Сложно было вспомнить момент, когда они стали чем-то большим, окончательно стерев границы между реальностью и сновидениями, между днями, что теперь сливались в одни бесконечные сутки. Если точки перехода из сна в явь нет, то как определить, где что, и есть ли вообще разница между этими состояниями? Если нет памяти о пробуждениях, то как понять, что должно происходить в материальном мире? Нет стороннего наблюдателя, нет контроля, нет информации для анализа, кроме как информации от своих шести органов чувств. Нет уверенности в том, что фантастично и нереально, ведь нет критериев, по которым можно было бы определить должный порядок вещей.

Однако способ нашелся довольно быстро: во сне было почти невозможно обнаружить Апатин ни в каком из существующих на рынке видов, а когда в воображаемые аптеки его все же завозили, он не действовал. Поэтому, чтобы не сойти с ума, потеряв возможность отличать реальность от иллюзии, приходилось половину всего времени находиться в полумертвом состоянии человека-овоща, а другую половину корчиться посреди лабиринтов, дремучих лесов, ледяных пустынь и прочих жизнерадостных пейзажей, вскрывая свою нереальную плоть бритвенными лезвиями эмоций и фантазий, которые наяву так успешно подавлялись волшебными таблетками.

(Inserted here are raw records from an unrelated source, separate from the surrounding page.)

(** Assigning the entries of a shaped property list, in order, onto any
    object that has just the seven default fields gives the list back. *)
Lemma rebuild_indices (D : list (string * value)) : forall B A,
  idx_sorted None (fst <$> (A ++ B)) ->
  match D with [] => True | p :: _ => array_index (fst p) = None end ->
  Forall (fun p => array_index (fst p) = None) D ->
  props_assign (A ++ D) B = A ++ B ++ D.
Proof.
  unfold props_assign.
  induction B as [|[k v] B IH]; intros A Hs Hhd HD; simpl; [done|].
  rewrite fmap_app, fmap_cons in Hs. simpl in Hs.
  pose proof (idx_sorted_index _ _ Hs) as Hidx.
  apply Forall_app in Hidx as [_ Hidx]. apply Forall_cons in Hidx as [[n Hn] _].
  destruct (idx_sorted_before _ _ _ _ _ Hs Hn) as [_ HA].
  assert (Hnone : props_get k (A ++ D) = None).
  { apply props_get_None. rewrite fmap_app. apply not_elem_of_app. split.
    - intros Hin. rewrite Forall_forall in HA. destruct (HA _ Hin) as (m & Hm & Hlt).
      rewrite Hn in Hm. injection Hm as ->. lia.
    - intros Hin. apply list_elem_of_fmap in Hin as (p & -> & Hp).
      rewrite Forall_forall in HD. rewrite (HD _ Hp) in Hn. discriminate. }
  assert (Hstep : props_set k v (A ++ D) = (A ++ [(k, v)]) ++ D).
  { unfold props_set. rewrite Hnone, Hn.
    rewrite props_insert_index_skip
      by (apply Forall_forall; intros p Hp;
          apply (proj1 (Forall_forall _ _) HA); by apply list_elem_of_fmap_2).
    rewrite props_insert_index_stop; [by rewrite <- app_assoc|].
    destruct D as [|p D]; [done|]. by rewrite Hhd. }
  rewrite Hstep, (IH (A ++ [(k, v)])); [by rewrite <- !app_assoc | | done | done].
  rewrite <- app_assoc, fmap_app. exact Hs.
Qed.

Lemma rebuild_defaults : forall B D A,
  fst <$> B = fst <$> D -> NoDup (fst <$> B) ->
  (forall k, k ∈ fst <$> B -> k ∉ fst <$> A) ->
  props_assign (A ++ D) B = A ++ B.
Proof.
  unfold props_assign.
  induction B as [|[k v] B IH]; intros D A Hk Hnd Hdisj.
  - destruct D; [done | discriminate].
  - destruct D as [|[k0 v0] D]; [discriminate|].
    rewrite !fmap_cons in Hk. simpl in Hk. injection Hk as <- Hk.
    rewrite fmap_cons in Hnd. apply NoDup_cons in Hnd as [Hnin Hnd]. simpl in Hnin.
    assert (HkA : k ∉ fst <$> A) by (apply Hdisj; rewrite fmap_cons; left).
    assert (Hstep : props_set k v (A ++ (k, v0) :: D) = (A ++ [(k, v)]) ++ D).
    { unfold props_set.
      destruct (props_get_Some_elem k (A ++ (k, v0) :: D)) as [x ->].
      - rewrite fmap_app, fmap_cons. apply elem_of_app. right. left.
      - rewrite props_replace_middle by done. by rewrite <- app_assoc. }
    simpl. rewrite Hstep, (IH D (A ++ [(k, v)])); [by rewrite <- app_assoc | done | done |].
    intros k' Hk'. rewrite fmap_app. apply not_elem_of_app. split.
    + apply Hdisj. rewrite fmap_cons. by right.
    + simpl. rewrite list_elem_of_singleton. intros ->. done.
Qed.

Lemma rebuild_others : forall B acc,
  Forall (fun p => array_index (fst p) = None) B -> NoDup (fst <$> B) ->
  (forall k, k ∈ fst <$> B -> k ∉ fst <$> acc) ->
  props_assign acc B = acc ++ B.
Proof.
  unfold props_assign.
  induction B as [|[k v] B IH]; intros acc HB Hnd Hdisj; simpl; [by rewrite app_nil_r|].
  apply Forall_cons in HB as [Hk HB]. simpl in Hk.
  rewrite fmap_cons in Hnd. apply NoDup_cons in Hnd as [Hnin Hnd]. simpl in Hnin.
  assert (Hstep : props_set k v acc = acc ++ [(k, v)]).
  { unfold props_set.
    assert (Hn : props_get k acc = None).
    { apply props_get_None. apply Hdisj. rewrite fmap_cons. left. }
    by rewrite Hn, Hk. }
  rewrite Hstep, IH; [by rewrite <- app_assoc | done | done |].
  intros k' Hk'. rewrite fmap_app. apply not_elem_of_app. split.
  - apply Hdisj. rewrite fmap_cons. by right.
  - simpl. rewrite list_elem_of_singleton. intros ->. done.
Qed.

Lemma props_assign_app ps B1 B2 :
  props_assign ps (B1 ++ B2) = props_assign (props_assign ps B1) B2.
Proof. unfold props_assign. apply foldl_app. Qed.

Lemma props_assign_rebuild D ps :
  fst <$> D = searchBar_keys -> searchBar_shape ps -> props_assign D ps = ps.
Proof.
  intros HD (KI & KR & Hk & Hs & Hn & Hd).
  apply fmap_app_inv in Hk as (PI & rest & -> & Hrest & ->).
  symmetry in Hrest. apply fmap_app_inv in Hrest as (P7 & PR & H7 & -> & ->).
  assert (HDn : Forall (fun p => array_index (fst p) = None) D).
  { assert (HF : Forall (fun k => array_index k = None) (fst <$> D))
      by (rewrite HD; apply (bool_decide_unpack _); vm_compute; exact I).
    apply Forall_forall. intros p Hp.
    apply (proj1 (Forall_forall _ _) HF). by apply list_elem_of_fmap_2. }
  assert (Hidx : forall k, k ∈ fst <$> PI -> is_Some (array_index k)).
  { apply Forall_forall. eapply idx_sorted_index. exact Hs. }
  apply NoDup_app in Hd as (Hd7 & Hd7R & HdR).
  rewrite !props_assign_app.
  replace (props_assign D PI) with (PI ++ D).
  2:{ symmetry. rewrite <- (app_nil_l D) at 1. rewrite (rebuild_indices D PI []).
      - done.
      - exact Hs.
      - destruct D as [|p D]; [done|]. by apply Forall_cons in HDn as [? _].
      - exact HDn. }
  rewrite (rebuild_defaults P7 D PI).
  - rewrite rebuild_others; [by rewrite <- app_assoc | | done |].
    { apply Forall_forall. intros p Hp.
      apply (proj1 (Forall_forall _ _) Hn). by apply list_elem_of_fmap_2. }
    intros k Hk. rewrite fmap_app. apply not_elem_of_app. split.
    + intros Hin. destruct (Hidx _ Hin) as [n Hx].
      rewrite Forall_forall in Hn. rewrite (Hn _ Hk) in Hx. discriminate.
    + intros Hin. rewrite <- H7 in Hin. by apply (Hd7R k).
  - by rewrite HD.
  - by rewrite <- H7.
  - intros k Hk Hin. destruct (Hidx _ Hin) as [n Hx].
    rewrite <- H7 in Hk. revert Hx.
    assert (HF : Forall (fun k => array_index k = None) searchBar_keys)
      by (apply (bool_decide_unpack _); vm_compute; exact I).
    rewrite Forall_forall in HF. rewrite (HF _ Hk). discriminate.
Qed.

Lemma spread_entries_ref s l o :
  heap s !! l = Some o -> spread_entries (VRef l) s = Ok (own_entries o) s.
Proof. intros H. unfold spread_entries, read, mbind, M_bind, mret, M_ret. by rewrite H. Qed.

(** What a successful run of the search-bar transform leaves behind. *)
Lemma processSearchBar_inv s lo val s1 :
  processSearchBar (KStr "searchBar") val (VRef lo) s = Ok tt s1 ->
  exists o a b c d e entries l,
    heap s !! lo = Some o
    /\ l <> lo
    /\ heap s1 !! lo = Some (Obj (o_elems o) (props_set "searchBar" (VRef l) (o_props o)))
    /\ heap s1 !! l = Some (Obj None (props_assign (deprecatedSearchBarOptions a b c d e) entries)).
Proof.
  intros Hrun. destruct (heap s !! lo) as [o|] eqn:Ho.
  2:{ unfold processSearchBar in Hrun. simpl in Hrun.
      erewrite bind_throw in Hrun; [discriminate|].
      unfold getProp, read, mbind, M_bind. by rewrite Ho. }
  assert (Hfinish : forall D h t,
    h !! lo = Some o ->
    (r ← alloc (Obj None D); setProp (VRef lo) "searchBar" r) (mkState h t) = Ok tt s1 ->
    exists l, l <> lo
      /\ heap s1 !! lo = Some (Obj (o_elems o) (props_set "searchBar" (VRef l) (o_props o)))
      /\ heap s1 !! l = Some (Obj None D)).
  { intros D h t Hlo H. erewrite bind_ok in H by apply alloc_eq. simpl in H.
    assert (Hne : lo <> fresh (dom h)) by (eapply fresh_ne; exact Hlo).
    erewrite setProp_ref in H; [| simpl; rewrite lookup_insert_ne by done; exact Hlo
                                 | by apply own_set_named].
    injection H as <-. exists (fresh (dom h)). split; [done|]. simpl. split.
    - by rewrite lookup_insert_eq.
    - rewrite lookup_insert_ne by done. by rewrite lookup_insert_eq. }
  unfold processSearchBar in Hrun. simpl in Hrun.
  do 5 (erewrite bind_ok in Hrun by (apply getProp_ref; exact Ho)).
  erewrite bind_ok in Hrun by apply alloc_eq.
  assert (Hlo1 : <[fresh (dom (heap s)) := Obj None (deprecatedSearchBarOptions
                    (default VUndefined (own_get o "searchBarHiddenWhenScrolling"))
                    (default VUndefined (own_get o "hideNavBarOnFocusSearchBar"))
                    (default VUndefined (own_get o "searchBarBackgroundColor"))
                    (default VUndefined (own_get o "searchBarTintColor"))
                    (default VUndefined (own_get o "searchBarPlaceholder")))]> (heap s) !! lo
                 = Some o).
  { rewrite lookup_insert_ne; [done|]. intros <-. eapply fresh_ne; eauto. }
  pose (a := default VUndefined (own_get o "searchBarHiddenWhenScrolling")).
  pose (b := default VUndefined (own_get o "hideNavBarOnFocusSearchBar")).
  pose (c := default VUndefined (own_get o "searchBarBackgroundColor")).
  pose (d := default VUndefined (own_get o "searchBarTintColor")).
  pose (e := default VUndefined (own_get o "searchBarPlaceholder")).
  destruct val as [| |bv|z|sv|lv].
  3:{ erewrite bind_ok in Hrun by reflexivity.
      destruct (Hfinish _ _ _ Hlo1 Hrun) as (l & H1 & H2 & H3).
      exists o, a, b, c, d, e, [("visible", VBool bv)], l.
      split; [done|]. split; [done|]. split; [done|]. exact H3. }
  all: match type of Hrun with
       | (spread_entries ?v ≫= _) ?st = _ =>
           destruct (spread_entries v st) as [es s'|] eqn:Es;
           [ pose proof (spread_entries_state _ _ _ _ Es) as ->;
             erewrite bind_ok in Hrun by exact Es
           | erewrite bind_throw in Hrun by exact Es; discriminate ]
       end.
  all: destruct (Hfinish _ _ _ Hlo1 Hrun) as (l & H1 & H2 & H3).
  all: exists o, a, b, c, d, e, es, l.
  all: split; [done|]; split; [done|]; split; [done|]; exact H3.
Qed.

(** C9: take the object the search-bar transform stored in the slot (for
    any incoming value: a boolean, an object, ...) and apply the
    transform again to it, with the same parent node.  The second
    application succeeds and stores a new object with exactly the same
    properties: same names, same order, same values.  Every field of the
    rebuilt defaults is overwritten by the incoming object, so nothing
    changes shape; the incoming object itself is not modified. *)
Theorem processSearchBar_idempotent (s : State) (lo : loc) (val : value) (s1 : State)
    (l1 : loc) (c : object) :
  processSearchBar (KStr "searchBar") val (VRef lo) s = Ok tt s1 ->
  slot s1 lo "searchBar" = Some (VRef l1) ->
  heap s1 !! l1 = Some c ->
  exists s2 l2,
    processSearchBar (KStr "searchBar") (VRef l1) (VRef lo) s1 = Ok tt s2
    /\ heap s1 !! l2 = None
    /\ slot s2 lo "searchBar" = Some (VRef l2)
    /\ heap s2 !! l2 = Some c
    /\ heap s2 !! l1 = Some c.
Proof.
  intros Hrun Hslot Hc.
  destruct (processSearchBar_inv _ _ _ _ Hrun) as (o & a & b & c0 & d & e & entries & l & Ho & Hne & Ho1 & Hl).
  assert (l1 = l) as ->.
  { unfold slot in Hslot. rewrite Ho1 in Hslot.
    rewrite own_get_named in Hslot by done. simpl in Hslot.
    rewrite props_get_set_eq in Hslot. simpl in Hslot. congruence. }
  rewrite Hl in Hc. injection Hc as <-.
  set (P := props_assign (deprecatedSearchBarOptions a b c0 d e) entries) in *.
  assert (HP : searchBar_shape P) by apply searchBar_shape_assign, searchBar_shape_defaults.
  set (o1 := Obj (o_elems o) (props_set "searchBar" (VRef l) (o_props o))) in *.
  set (sibling name := default VUndefined (own_get o1 name)).
  set (D := deprecatedSearchBarOptions (sibling "searchBarHiddenWhenScrolling")
              (sibling "hideNavBarOnFocusSearchBar") (sibling "searchBarBackgroundColor")
              (sibling "searchBarTintColor") (sibling "searchBarPlaceholder")).
  set (la := fresh (dom (heap s1))).
  set (h1 := <[la := Obj None D]> (heap s1)).
  set (l2 := fresh (dom h1)).
  assert (Hla_lo : lo <> la) by (eapply fresh_ne; exact Ho1).
  assert (Hla_l : l <> la) by (eapply fresh_ne; exact Hl).
  assert (H1lo : h1 !! lo = Some o1) by (unfold h1; by rewrite lookup_insert_ne).
  assert (H1l : h1 !! l = Some (Obj None P)) by (unfold h1; by rewrite lookup_insert_ne).
  assert (Hl2_lo : lo <> l2) by (eapply fresh_ne; exact H1lo).
  assert (Hl2_l : l <> l2) by (eapply fresh_ne; exact H1l).
  assert (Hl2 : heap s1 !! l2 = None).
  { destruct (heap s1 !! l2) eqn:E; [|done].
    assert (Hd : h1 !! l2 = None) by apply fresh_lookup_None.
    unfold h1 in Hd. apply lookup_insert_None in Hd as [Hd _]. congruence. }
  exists (mkState (<[lo := Obj (o_elems o1) (props_set "searchBar" (VRef l2) (o_props o1))]>
                     (<[l2 := Obj None (props_assign D P)]> h1)) (trace s1)), l2.
  split; [|split; [|split; [|split]]].
  - unfold processSearchBar. simpl.
    do 5 (erewrite bind_ok by (apply getProp_ref; exact Ho1)).
    erewrite bind_ok by apply alloc_eq.
    erewrite bind_ok by (apply spread_entries_ref; exact H1l).
    erewrite bind_ok by apply alloc_eq.
    erewrite setProp_ref;
      [reflexivity | simpl; rewrite lookup_insert_ne by done; exact H1lo | by apply own_set_named].
  - exact Hl2.
  - unfold slot. simpl. rewrite lookup_insert_eq. f_equal.
    rewrite own_get_named by done. simpl. by rewrite props_get_set_eq.
  - simpl. rewrite lookup_insert_ne by done. rewrite lookup_insert_eq.
    by rewrite props_assign_rebuild.
  - simpl. rewrite !lookup_insert_ne by done. exact H1l.
Qed.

Так толком и не научившись за сто восемьдесят два года управлять своими снами и за сто шестьдесят – правильно подбирать дозировку, я, тем не менее, почти наслаждался такой жизнью. Мне нравилось это: не замечать хода времени, расплескиваясь в безмозглую лишенную чувств лужу под воздействием препарата, растекаться ночами по городу, без своего ведома впитывая в себя все увиденное и услышанное, чтобы, когда организм не выдержит многодневной, хоть и ужасно замедленной, но гонки, и незаметно уснет, воплотить это в мир безумных сновидений; знать перед каждым приемом, что в первые несколько часов сна я буду помнить это спасительное ощущение обволакивающего безразличия, прежде чем сон неизбежно станет кошмаром, воскрешая все то, память о чем может одолеть только круглая лиловая таблетка с рельефной буквой “А” на одной стороне и такой же рельефной спиралью – на другой. Именно уверенность в том, что одно состояние сменит другое, принося облегчение, радовала меня и была всем, ради чего стоит жить такой долгий тягучий срок.